WHAT IS NEEDED ▸ Each record below has to be printed verbatim.

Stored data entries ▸
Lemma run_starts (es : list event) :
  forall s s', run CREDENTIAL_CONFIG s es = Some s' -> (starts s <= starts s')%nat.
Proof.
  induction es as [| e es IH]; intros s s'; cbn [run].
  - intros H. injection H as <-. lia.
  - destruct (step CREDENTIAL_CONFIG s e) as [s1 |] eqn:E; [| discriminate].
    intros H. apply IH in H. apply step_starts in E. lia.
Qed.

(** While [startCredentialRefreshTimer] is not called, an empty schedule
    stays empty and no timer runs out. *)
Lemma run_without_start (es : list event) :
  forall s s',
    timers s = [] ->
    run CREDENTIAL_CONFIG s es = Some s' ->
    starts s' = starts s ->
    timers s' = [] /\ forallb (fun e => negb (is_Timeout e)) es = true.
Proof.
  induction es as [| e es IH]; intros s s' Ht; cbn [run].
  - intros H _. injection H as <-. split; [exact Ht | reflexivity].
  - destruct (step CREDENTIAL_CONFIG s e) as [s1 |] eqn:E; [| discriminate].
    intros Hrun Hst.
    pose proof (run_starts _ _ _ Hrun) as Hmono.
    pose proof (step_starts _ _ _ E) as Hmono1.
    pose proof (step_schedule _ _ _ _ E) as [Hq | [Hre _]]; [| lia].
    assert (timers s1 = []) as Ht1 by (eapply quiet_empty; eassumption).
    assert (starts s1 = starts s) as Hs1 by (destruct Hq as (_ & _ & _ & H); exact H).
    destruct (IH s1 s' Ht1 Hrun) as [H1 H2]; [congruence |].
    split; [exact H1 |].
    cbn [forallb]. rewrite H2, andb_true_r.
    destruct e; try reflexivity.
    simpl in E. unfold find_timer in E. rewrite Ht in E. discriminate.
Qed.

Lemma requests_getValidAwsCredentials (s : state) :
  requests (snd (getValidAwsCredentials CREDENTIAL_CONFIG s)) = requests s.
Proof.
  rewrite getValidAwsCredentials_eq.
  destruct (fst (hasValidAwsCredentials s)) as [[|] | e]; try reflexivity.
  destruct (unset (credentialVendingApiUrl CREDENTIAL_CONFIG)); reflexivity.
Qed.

RESPONSE TO THE EXERCISE ▸
Lemma run_starts (es : list event) :
  forall s s', run CREDENTIAL_CONFIG s es = Some s' -> (starts s <= starts s')%nat.
Proof.
  induction es as [| e es IH]; intros s s'; cbn [run].
  - intros H. injection H as <-. lia.
  - destruct (step CREDENTIAL_CONFIG s e) as [s1 |] eqn:E; [| discriminate].
    intros H. apply IH in H. apply step_starts in E. lia.
Qed.

(** While [startCredentialRefreshTimer] is not called, an empty schedule
    stays empty and no timer runs out. *)
Lemma run_without_start (es : list event) :
  forall s s',
    timers s = [] ->
    run CREDENTIAL_CONFIG s es = Some s' ->
    starts s' = starts s ->
    timers s' = [] /\ forallb (fun e => negb (is_Timeout e)) es = true.
Proof.
  induction es as [| e es IH]; intros s s' Ht; cbn [run].
  - intros H _. injection H as <-. split; [exact Ht | reflexivity].
  - destruct (step CREDENTIAL_CONFIG s e) as [s1 |] eqn:E; [| discriminate].
    intros Hrun Hst.
    pose proof (run_starts _ _ _ Hrun) as Hmono.
    pose proof (step_starts _ _ _ E) as Hmono1.
    pose proof (step_schedule _ _ _ _ E) as [Hq | [Hre _]]; [| lia].
    assert (timers s1 = []) as Ht1 by (eapply quiet_empty; eassumption).
    assert (starts s1 = starts s) as Hs1 by (destruct Hq as (_ & _ & _ & H); exact H).
    destruct (IH s1 s' Ht1 Hrun) as [H1 H2]; [congruence |].
    split; [exact H1 |].
    cbn [forallb]. rewrite H2, andb_true_r.
    destruct e; try reflexivity.
    simpl in E. unfold find_timer in E. rewrite Ht in E. discriminate.
Qed.

Lemma requests_getValidAwsCredentials (s : state) :
  requests (snd (getValidAwsCredentials CREDENTIAL_CONFIG s)) = requests s.
Proof.
  rewrite getValidAwsCredentials_eq.
  destruct (fst (hasValidAwsCredentials s)) as [[|] | e]; try reflexivity.
  destruct (unset (credentialVendingApiUrl CREDENTIAL_CONFIG)); reflexivity.
Qed.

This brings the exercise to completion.